Face à des montagnes d'ordures devenues quotidiennes, Libreville, Owendo, Akanda et Ntoum s'accordent 90 jours pour montrer du concret. Reste à savoir si cette nouvelle feuille de route saura enfin débarrasser les riverains d'un cauchemar urbain trop longtemps ignoré.



Le constat n’a plus rien de nouveau pour les habitants du Grand Libreville, essoufflés par des années d'annonces sans lendemain. Entre la décharge de Mindoubé au bord de l'asphyxie et près de 800 tonnes de déchets produits chaque jour dans la seule capitale, la gestion des ordures est devenue un véritable problème de santé publique et de dignité urbaine. Coordonner enfin les actions entre les quatre communes n'est donc pas un luxe technocratique, mais une urgence absolue pour des populations qui vivent au quotidien avec les odeurs et les dépôts sauvages.
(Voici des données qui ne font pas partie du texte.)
Lemma close_fds_run n : ∀ i c s, fd_inv s → is_Some (k_tasks s !! c) → (i + n = 32)%nat →
  ∃ s', close_fds n (Z.of_nat i) c s = Ret tt s' ∧ fd_inv s' ∧ k_current s' = k_current s ∧
    task_table c s' = take i (task_table c s) ++ replicate n 0 ∧
    ∀ c', c' ≠ c → task_table c' s' = task_table c' s.
Proof.
  induction n as [|n IH]; intros i c s Hinv Hc Hi.
  { exists s. pose proof (task_table_length s c (fi_tables _ Hinv) Hc) as Hl.
    split_and!; try done. rewrite take_ge by lia. by rewrite app_nil_r. }
  cbn [close_fds]. pose proof (task_table_length s c (fi_tables _ Hinv) Hc) as Hl. pose proof Hc as [t Et].
  rewrite (get_task_bind _ _ _ _ Et).
  destruct (lookup_lt_is_Some_2 (task_table c s) i) as [f Ef]; [lia|].
  assert (t_fd_table t !! i = Some f) as Eft by (unfold task_table in Ef; by rewrite Et in Ef).
  unfold kbind at 1, kget_opt. rewrite zlookup_nat, Eft.
  assert (∃ s1, (if f =? 0 then kret tt else set_task_fd c (Z.of_nat i) 0 ;;; release f) s = Ret tt s1 ∧
    fd_inv s1 ∧ is_Some (k_tasks s1 !! c) ∧ k_current s1 = k_current s ∧
    task_table c s1 = <[i := 0]> (task_table c s) ∧
    (∀ c', c' ≠ c → task_table c' s1 = task_table c' s)) as (s1 & E1 & I1 & H1 & K1 & C1 & O1).
  { destruct (Z.eqb_spec f 0) as [->|Hf].
    - exists s. split_and!; try done. by rewrite list_insert_id.
    - destruct (clear_slot_run s c i f Hinv Hc ltac:(lia) Ef Hf)
        as (s1 & E & I & L1 & C & O & K & _). exists s1. split_and!; done. }
  rewrite (kbind_ret _ _ _ _ _ E1). replace (Z.of_nat i + 1) with (Z.of_nat (S i)) by lia.
  destruct (IH (S i) c s1 I1 H1) as (s' & E' & I' & K' & C' & O'); [lia|].
  exists s'. split; [done|]. split; [done|]. split; [congruence|]. split.
  - rewrite C', C1. rewrite (take_S_r _ i 0); [|apply list_lookup_insert_eq; lia].
    rewrite take_insert_ge, <-app_assoc by lia. done.
  - intros c' Hne. by rewrite O', O1.
Qed.

(** [vfs_close_all_fds] empties the table of the task and no other, and keeps
    every reference count right, whatever files the task shares with others. *)
Theorem close_all_safe s c : fd_inv s → is_Some (k_tasks s !! c) →
  ∃ s', vfs_close_all_fds c s = Ret tt s' ∧ fd_inv s' ∧ task_table c s' = replicate 32 0 ∧
    ∀ c', c' ≠ c → task_table c' s' = task_table c' s.
Proof.
  intros Hinv Hc. destruct (close_fds_run 32 0 c s Hinv Hc eq_refl) as (s' & E & I & _ & C & O).
  by exists s'.
Qed.
End fd_ops.

(** ** New objects *)

Section create.
Context {D : Type} {Drv : FsDriver D}.
#[local] Open Scope kernel_scope.
Implicit Types s : kst D.

(** [s'] has what [s] has, and possibly new objects at new addresses. *)
Record extends s s' : Prop := {
  ex_files : ∀ a, a < k_fresh s → k_files s' !! a = k_files s !! a;
  ex_nodes : ∀ a, a < k_fresh s → k_nodes s' !! a = k_nodes s !! a;
  ex_pipes : ∀ a, a < k_fresh s → k_pipes s' !! a = k_pipes s !! a;
  ex_bufs : ∀ a, a < k_fresh s → k_bufs s' !! a = k_bufs s !! a;
  ex_fresh : k_fresh s ≤ k_fresh s';
  ex_tasks : k_tasks s' = k_tasks s;
  ex_current : k_current s' = k_current s;
  ex_alloc : allocated s';
  ex_new_node : ∀ a nd, k_fresh s ≤ a → k_nodes s' !! a = Some nd →
    (∀ x, n_impl nd ≠ ImplBuf x) ∧ ∀ x, n_impl nd = ImplPipe x → k_fresh s ≤ x < k_fresh s';
  ex_new_pipe : ∀ a p, k_fresh s ≤ a → k_pipes s' !! a = Some p → p_waiting p = 0;
}.

Lemma file_lt s a x : allocated s → k_files s !! a = Some x → a < k_fresh s.
Proof.
  intros [Hall _] E. destruct (decide (a < k_fresh s)); [done|].
  destruct (Hall a ltac:(lia)). congruence.
Qed.
Lemma node_lt s a x : allocated s → k_nodes s !! a = Some x → a < k_fresh s.
Proof.
  intros [Hall _] E. destruct (decide (a < k_fresh s)); [done|].
  destruct (Hall a ltac:(lia)) as (_ & ? & _). congruence.
Qed.
Lemma pipe_lt s a x : allocated s → k_pipes s !! a = Some x → a < k_fresh s.
Proof.
  intros [Hall _] E. destruct (decide (a < k_fresh s)); [done|].
  destruct (Hall a ltac:(lia)) as (_ & _ & ? & _). congruence.
Qed.
Lemma buf_lt s a x : allocated s → k_bufs s !! a = Some x → a < k_fresh s.
Proof.
  intros [Hall _] E. destruct (decide (a < k_fresh s)); [done|].
  destruct (Hall a ltac:(lia)) as (_ & _ & _ & ?). congruence.
Qed.

Lemma extends_end L s s' a fl nd : refs_inv L s → extends s s' → node_of s a fl nd →
  k_files s' !! a = Some fl ∧ k_nodes s' !! f_node fl = Some nd ∧
  ∀ pp w, is_end (k_files s') (k_nodes s') pp w a = is_end (k_files s) (k_nodes s) pp w a.
Proof.
  intros Hinv Hex [E1 E2]. pose proof (ri_fresh _ _ Hinv) as Hal.
  pose proof (file_lt _ _ _ Hal E1). pose proof (node_lt _ _ _ Hal E2).
  rewrite (ex_files _ _ Hex), (ex_nodes _ _ Hex) by done. split_and!; try done.
  intros pp w. unfold is_end. rewrite (ex_files _ _ Hex), E1, (ex_nodes _ _ Hex) by done. done.
Qed.

Lemma refs_inv_extends L s s' : refs_inv L s → extends s s' → refs_inv L s'.
Proof.
  intros Hinv Hex. pose proof (ri_fresh _ _ Hinv) as Hal.
  pose proof Hinv as [Hf Hw Hb Hp _ Hl]. split; try done.
  - intros a Ha. destruct (Hf a Ha) as (fl & nd & H1 & H2 & H0 & H3 & H4).
    destruct (extends_end L s s' a fl nd Hinv Hex) as (E1 & E2 & _); [done|].
    exists fl, nd. split_and!; try done. unfold node_ok in *. destruct (has (n_flags nd) FS_PIPE).
    { destruct H4 as (? & pp & p & Hi & Hpp & Hr & Hwr). split; [done|]. exists pp, p.
      rewrite (ex_pipes _ _ Hex) by (by eapply pipe_lt).
      split_and!; try done; [rewrite Hr|rewrite Hwr]; apply cnt_ext; intros b HbL;
        destruct (Hf b HbL) as (fb & nb & ? & ? & _); symmetry;
        by apply (extends_end L s s' b fb nb). }
    destruct (has (n_flags nd) FS_PERSISTENT); [done|].
    destruct (has (n_flags nd) FS_TRANSIENT); [|done]. destruct H4 as [He Hh]. split.
    + intros b fb HbL. destruct (Hf b HbL) as (fb0 & nb & Hb1 & Hb2 & _).
      destruct (extends_end L s s' b fb0 nb Hinv Hex) as (-> & _); [done|].
      intros ? ?. simplify_eq. by eapply He.
    + intros Hheap. destruct (Hh Hheap) as [|(x & Hi & Hx & Hexc)]; [by left|]. right.
      exists x. destruct Hx as [bx Hx]. pose proof (buf_lt _ _ _ Hal Hx).
      rewrite (ex_bufs _ _ Hex) by done. split_and!; [done|by exists bx|].
      intros y ny Hy Hiy. destruct (decide (y < k_fresh s)).
      * rewrite (ex_nodes _ _ Hex) in Hy by done. eauto.
      * destruct (ex_new_node _ _ Hex y ny ltac:(lia) Hy) as [Hnb _]. by destruct (Hnb x).
  - intros pp p Hpp. rewrite (ex_tasks _ _ Hex). destruct (decide (pp < k_fresh s)).
    + rewrite (ex_pipes _ _ Hex) in Hpp by done. eauto.
    + left. eapply (ex_new_pipe _ _ Hex); [|done]. lia.
  - intros a nd x Ha Hi. pose proof (ex_fresh _ _ Hex). destruct (decide (a < k_fresh s)).
    + rewrite (ex_nodes _ _ Hex) in Ha by done. pose proof (Hb a nd x Ha Hi). lia.
    + destruct (ex_new_node _ _ Hex a nd ltac:(lia) Ha) as [Hnb _]. by destruct (Hnb x).
  - intros a nd x Ha Hi. pose proof (ex_fresh _ _ Hex). destruct (decide (a < k_fresh s)).
    + rewrite (ex_nodes _ _ Hex) in Ha by done. pose proof (Hp a nd x Ha Hi). lia.
    + by eapply (ex_new_node _ _ Hex a nd ltac:(lia) Ha).
  - apply (ex_alloc _ _ Hex).
Qed.

(** A new file, on a node that is not a pipe. *)
Lemma refs_inv_add_file L s a fl nd :
  refs_inv L s → a ∉ L → node_of s a fl nd → f_node fl ≠ 0 → f_refcount fl = 1 →
  has (n_flags nd) FS_PIPE = false → Z.of_nat (length L) < 4294967294 →
  (has (n_flags nd) FS_PERSISTENT = false → has (n_flags nd) FS_TRANSIENT = true →
   (∀ b fb, b ∈ L → k_files s !! b = Some fb → f_node fb ≠ f_node fl) ∧
   (has (n_flags nd) FS_IMPL_HEAP = true → n_impl nd = ImplNull)) →
  refs_inv (a :: L) s.
Proof.
  intros [Hf Hw Hb Hp Hal Hl] HaL [E1 E2] Hn0 Hr1 EP Hlen Hexc. split; try done; [|simpl; lia].
  assert (∀ pp w, is_end (k_files s) (k_nodes s) pp w a = false) as Hend.
  { intros. unfold is_end. by rewrite E1, E2, EP. }
  intros b Hb'. apply elem_of_cons in Hb' as [->|HbL].
  - exists fl, nd. split_and!; try done.
    + rewrite cnt_cons, Z.eqb_refl, Hr1.
      destruct (decide (cnt (Z.eqb a) L = 0)) as [->|Hc]; [done|]. by destruct HaL; apply in_L.
    + unfold node_ok. rewrite EP. destruct (has (n_flags nd) FS_PERSISTENT) eqn:EPe; [done|].
      destruct (has (n_flags nd) FS_TRANSIENT) eqn:ET; [|done].
      destruct (Hexc eq_refl eq_refl) as [H1 H2]. split; [|by left; apply H2].
      intros b fb Hb' Hfb Hnb. apply elem_of_cons in Hb' as [->|HbL]; [done|]. by destruct (H1 b fb HbL Hfb).
  - destruct (Hf b HbL) as (fb & nb & H1 & H2 & H0 & H3 & H4). exists fb, nb.
    assert (b ≠ a) as Hne by (intros ->; done). split_and!; try done.
    + rewrite cnt_cons. replace (b =? a) with false by (symmetry; by apply Z.eqb_neq). lia.
    + unfold node_ok in *. destruct (has (n_flags nb) FS_PIPE).
      { destruct H4 as (? & pp & p & ? & ? & Hr & Hwr). split; [done|]. exists pp, p.
        rewrite !cnt_cons, !Hend. split_and!; try done; lia. }
      destruct (has (n_flags nb) FS_PERSISTENT) eqn:EPe; [done|].
      destruct (has (n_flags nb) FS_TRANSIENT) eqn:ET; [|done]. destruct H4 as [He Hh].
      split; [|done]. intros c fc Hc Hfc Hnc. apply elem_of_cons in Hc as [->|HcL]; [|by eapply He].
      exfalso. rewrite E1 in Hfc. simplify_eq. rewrite <-Hnc, E2 in H2. simplify_eq.
      destruct (Hexc EPe ET) as [H5 _]. by eapply (H5 b fb HbL H1).
Qed.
Pourtant, la méthode présentée pour ce grand nettoyage laisse un goût de déjà-vu. Réunions institutionnelles, harmonisation des compétences et réorganisation des circuits de collecte : le schéma est connu, presque rodé. La véritable question ne réside pas dans la rédaction d'un document transmis au gouvernement, mais dans la volonté réelle d’allouer les budgets nécessaires et d’exiger des opérateurs privés un travail irréprochable sur le terrain.

En imposant ce calendrier de trois mois, les autorités locales s'exposent d'elles-mêmes à un test d'efficacité brutale. L'excuse facile de « l'incivisme des populations », trop souvent dégainée pour masquer les failles logistiques et le manque de bacs à ordures dans les quartiers prioritaires, ne suffira plus à justifier le manque de résultats. L'obligation de moyens doit laisser place à l'obligation de résultat, sous peine d'entacher un peu plus la confiance déjà friable des citoyens envers leurs institutions.

Le succès de ce plan ne se mesurera ni dans les salons dorés des mairies, ni à travers des communiqués de presse triomphalistes. Il se vérifiera au bas des immeubles à PK8, dans les ruelles d'Okala, à Nzeng-Ayong et sur les axes principaux d'Owendo. Sans la disparition définitive des dépôts sauvages, l'instauration de passages réguliers et des sanctions fermes contre les pollueurs, cette initiative viendra simplement allonger la liste des projets avortés.

Dans 90 jours, le verdict tombera sans filtre lors du passage des Gabonais dans leurs propres rues. Si les ordures continuent d'envahir le paysage quotidien du Grand Libreville, la population sera en droit d'exiger des comptes précis sur l'utilisation des fonds publics et d'indexer clairement les responsables de ce fiasco. Il est temps de passer des paroles aux actes : la capitale mérite mieux qu'un éternel recommencement.